The use of the computer program 317 as described above represents one mode of practicing the present invention, in alternative embodiments of the present invention, there
is no computer program 317, and the exhibitor authorization data 401 and key 325 to decrypt the digital audiovisual data 327 are received by themselves. In such embodiments, the exhibitor authorization data 401 and key 325 to decrypt the digital audiovisual data 327 are loaded into the computer memory 305 of the computer system 301 at the exhibitor site. Then, all of the steps that are performed by the computer program 317 in the embodiment described above are instead performed by software (or, in other embodiments by hardware, firmware, or any combination of software, hardware, and firmware as desired) which comprises a component of the exhibitor's computer system 301.

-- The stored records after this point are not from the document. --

(** * dataline: the conversation router

    A shallow embedding of [backend/dataline/api/conversation/router.py]:
    the streamed [query] endpoint with its deferred
    [commit_and_close_session] hook, and the synchronous [execute_sql]
    (run-sql) endpoint.  Python exceptions are results of an
    exception-and-state monad; the unit of work, the conversation and
    connection repositories and the external databases are explicit state. *)

From stdpp Require Import gmap strings list.
From Stdlib Require Import ZArith Lia.

Set Default Proof Using "Type".
Open Scope string_scope.
Open Scope list_scope.

(** ** Exceptions and computations *)

Inductive ExecutionErrorKind :=
| ConnectionFailure | SqlSyntaxError | PermissionDenied | ExecTimeout | UnknownFailure.

Inductive FlowErrorKind := StepLimitExceeded | ModelUnavailable.

Inductive Exn :=
| CommitError
| RollbackError
| CloseError
| NotFound (what : string)
| ExecutionError (kind : ExecutionErrorKind)
| FlowError (kind : FlowErrorKind)
| ClientDisconnect
| RuntimeError (msg : string).

(** What a Python call produces: a value, or a raised exception. *)
Inductive Result (A : Type) :=
| Returned (a : A)
| Raised (e : Exn).
Arguments Returned {A} a.
Arguments Raised {A} e.

(** A computation over a state [S]. *)
Definition Comp (S A : Type) : Type := S -> Result A * S.

Definition ret {S A} (a : A) : Comp S A := fun s => (Returned a, s).

Definition raise {S A} (e : Exn) : Comp S A := fun s => (Raised e, s).

Definition bind {S A B} (c : Comp S A) (k : A -> Comp S B) : Comp S B :=
  fun s =>
    match c s with
    | (Returned a, s1) => k a s1
    | (Raised e, s1) => (Raised e, s1)
    end.

Notation "'let*' x ':=' c1 'in' c2" := (bind c1 (fun x => c2))
  (at level 10, x pattern, c1 at level 100, c2 at level 200).

(** [try: body  except Exception as e: handler e]. *)
Definition try_except {S A} (body : Comp S A) (handler : Exn -> Comp S A) : Comp S A :=
  fun s =>
    match body s with
    | (Returned a, s1) => (Returned a, s1)
    | (Raised e, s1) => handler e s1
    end.

(** [try: body  finally: cleanup]: the cleanup always runs; an exception
    raised by the cleanup replaces whatever the body produced. *)
Definition try_finally {S A} (body : Comp S A) (cleanup : Comp S unit) : Comp S A :=
  fun s =>
    match body s with
    | (r, s1) =>
        match cleanup s1 with
        | (Returned _, s2) => (r, s2)
        | (Raised e, s2) => (Raised e, s2)
        end
    end.

(** ** Data model *)

Inductive Value :=
| VNull
| VInt (z : Z)
| VStr (s : string).

#[global] Instance Value_eq_dec : EqDecision Value.
Proof. solve_decision. Defined.

(** The executor's answer: column names and row tuples. *)
Record QueryRunData := mkQueryRunData {
  qrd_columns : list string;
  qrd_rows : list (list Value)
}.

(** [SQLQueryRunResult]; [secure] is the masking flag of the data model,
    unset unless the caller passes it. *)
Record SQLQueryRunResult := mkSQLQueryRunResult {
  columns : list string;
  rows : list (list Value);
  for_chart : bool;
  linked_id : N;
  secure : bool
}.

(** [ResultOut], the transport form of a result. *)
Record ResultOut := mkResultOut {
  out_columns : list string;
  out_rows : list (list Value);
  out_for_chart : bool;
  out_linked_id : N
}.

Inductive StreamEvent :=
| ReasoningStep (text : string)
| SQLProposed (statement : string)
| SQLResult (result : ResultOut)
| FinalAnswer (text : string)
| ErrorEvent (e : Exn).

(** Rows of application storage written by a conversation turn. *)
Inductive Row :=
| MessageRow (content : string)
| ResultRow (result : ResultOut).

(** ** The unit of work *)

Inductive SessionOp := OpCommit | OpRollback | OpClose.

#[global] Instance SessionOp_eq_dec : EqDecision SessionOp.
Proof. solve_decision. Defined.
(** * The per-chain contract monitor of [src/monitor/monitor.ts]

    A shallow embedding of [ChainMonitor]: the adaptive block poller
    ([processBlock]), the bounded-retry bytecode retriever
    ([processBytecode]) and the [running] gate ([mySetTimeout], [stop]).

    Numbers.  Block heights and retry counters are integer-valued
    JavaScript numbers (exact below 2^53) and are modelled by [Z].  The
    pauses are JavaScript numbers that are multiplied, divided and clamped;
    the monitor is written once over a class [Number] of such numbers, with
    two instances: [Double], the IEEE binary64 numbers of JavaScript, on
    which the model computes what the program computes, and [Rational], the
    same operations without rounding.  What does not depend on arithmetic is
    proved for every instance; the statements about the size of the pause
    are proved for [Double], rounding, infinities and [NaN] included.
    [Rational] only serves to say what the rounded results approximate.

    Asynchrony.  A promise chain [p.then(f).catch(g).finally(h)] is modelled
    by the function that runs [f], [g], [h] on the outcome [p] settles with.
    The callbacks live in a monad that threads the state they mutate, records
    the calls they make to the outside (logger, timers, provider, source
    fetcher, injector) and propagates exceptions.  The recorded calls return
    normally; the address derivation, the hex conversion and the decoding,
    which the source runs under its handlers, may throw. *)

From Stdlib Require Import ZArith QArith Qminmax Qpower Lqa Lia Floats.
From Stdlib Require Import List String Ascii DecimalString Bool Sorted.
Import ListNotations.

Local Open Scope string_scope.
Local Open Scope list_scope.
Local Open Scope Z_scope.

(** ** JavaScript values used by the monitor *)

(** The result of [parseInt(s)]: [None] is [NaN] (the variable is unset or
    does not start with an integer), [Some z] the parsed integer. *)
Definition JsInt := option Z.

(** The numbers the pauses are computed with. *)
Class Number := {
  number : Type;
  of_int : Z -> number;
  mul : number -> number -> number;
  div : number -> number -> number;
  Math_min : number -> number -> number;
  Math_max : number -> number -> number
}.

(** A literal with one decimal, [1.1] being [tenths 11]: the number nearest
    to the quotient. *)
Definition tenths {num : Number} (n : Z) : number := div (of_int n) (of_int 10).

(** Exact arithmetic: what the doubles approximate.  (The quotient by zero,
    which [Q] sets to zero, is never taken: the factor is not zero, see
    [or_default_nonzero].) *)
Definition Rational : Number :=
  {| number := Q;
     of_int := inject_Z;
     mul := Qmult;
     div := Qdiv;
     Math_min := Qmin;
     Math_max := Qmax |}.

(** [Math.min] and [Math.max] of two doubles: [NaN] if either is, and [-0]
    below [+0]. *)
Definition double_min (a b : float) : float :=
  if PrimFloat.is_nan a || PrimFloat.is_nan b then PrimFloat.nan
  else if PrimFloat.ltb a b then a
  else if PrimFloat.ltb b a then b
  else match PrimFloat.classify a with NZero => a | _ => b end.

Definition double_max (a b : float) : float :=
  if PrimFloat.is_nan a || PrimFloat.is_nan b then PrimFloat.nan
  else if PrimFloat.ltb a b then b
  else if PrimFloat.ltb b a then a
  else match PrimFloat.classify a with PZero => a | _ => b end.

(** IEEE binary64 arithmetic, round to nearest even. *)
Definition Double : Number :=
  {| number := float;
     of_int := fun z => SF2Prim (binary_normalize prec emax z 0 false);
     mul := PrimFloat.mul;
     div := PrimFloat.div;
     Math_min := double_min;
     Math_max := double_max |}.

(** [parseInt(...) || d]: [NaN] and [0] are falsy, every other number is
    kept. *)
Definition or_default {num : Number} (x : JsInt) (d : number) : number :=
  match x with
  | Some z => if z =? 0 then d else of_int z
  | None => d
  end.

(** As [or_default], for the one tunable that stays an integer. *)
Definition or_default_Z (x : JsInt) (d : Z) : Z :=
  match x with
  | Some z => if z =? 0 then d else z
  | None => d
  end.

(** Truthiness of a [string | null] field: [null] and the empty string are
    falsy. *)
Definition truthy (s : option string) : bool :=
  match s with
  | None => false
  | Some s => negb (String.eqb s "")
  end.

(** An [Error] object, by its [message]. *)
Definition Error := string.

(** How a callback ends: normally with a value, or by throwing. *)
Inductive Completion (A : Type) : Type :=
| Normal (a : A)
| Throw (err : Error).
Arguments Normal {A} a.
Arguments Throw {A} err.

(** How a promise settles. *)
Inductive Settled (A : Type) : Type :=
| Resolved (a : A)
| Rejected (err : Error).
Arguments Resolved {A} a.
Arguments Rejected {A} err.

(** ** The environment and the module constants *)

(** [process.env] after [dotenv.config], each variable already passed
    through [parseInt].  [env_MONITOR_START chainId] is the variable
    [MONITOR_START_<chainId>]: [None] when it is undefined, otherwise what
    [parseInt] makes of it. *)
Class ProcessEnv := {
  env_BLOCK_PAUSE_FACTOR : JsInt;
  env_BLOCK_PAUSE_UPPER_LIMIT : JsInt;
  env_BLOCK_PAUSE_LOWER_LIMIT : JsInt;
  env_GET_BYTECODE_RETRY_PAUSE : JsInt;
  env_GET_BLOCK_PAUSE : JsInt;
  env_INITIAL_GET_BYTECODE_TRIES : JsInt;
  env_MONITOR_START : string -> option JsInt
}.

To enable tracking of theft in the form of analog copying of the exhibition of the audiovisual data, the audiovisual data is watermarked 221 with unique identifying data prior to exhibition. The identifying data can be provided by a date and time clock, or a memory device containing unique data stored by the projector manufacturer, or a memory device containing unique data stored by the exhibitor, or unique signature data provided through a local-area network (LAN), or the GPS receiver 321. Preferably the identifying data comprises the location and date information provided by the GPS receiver 321.
The present invention is not dependent upon the choice of watermarking technology used to encode the identifying information in the visual image and audio signal. Various known watermarking technologies that are currently commercially available can be utilized as desired to watermark 221 both visual image and audio signals, or alternatively to watermark 221 only the audio signal or only the visual image signal. Watermarking technology, by its nature, imprints the data with the watermarking information which can facilitate the recovery of the encoded identifying data, and thus aid in the identification of an analog theft. Once the data is watermarked 221, it can be exhibited 223.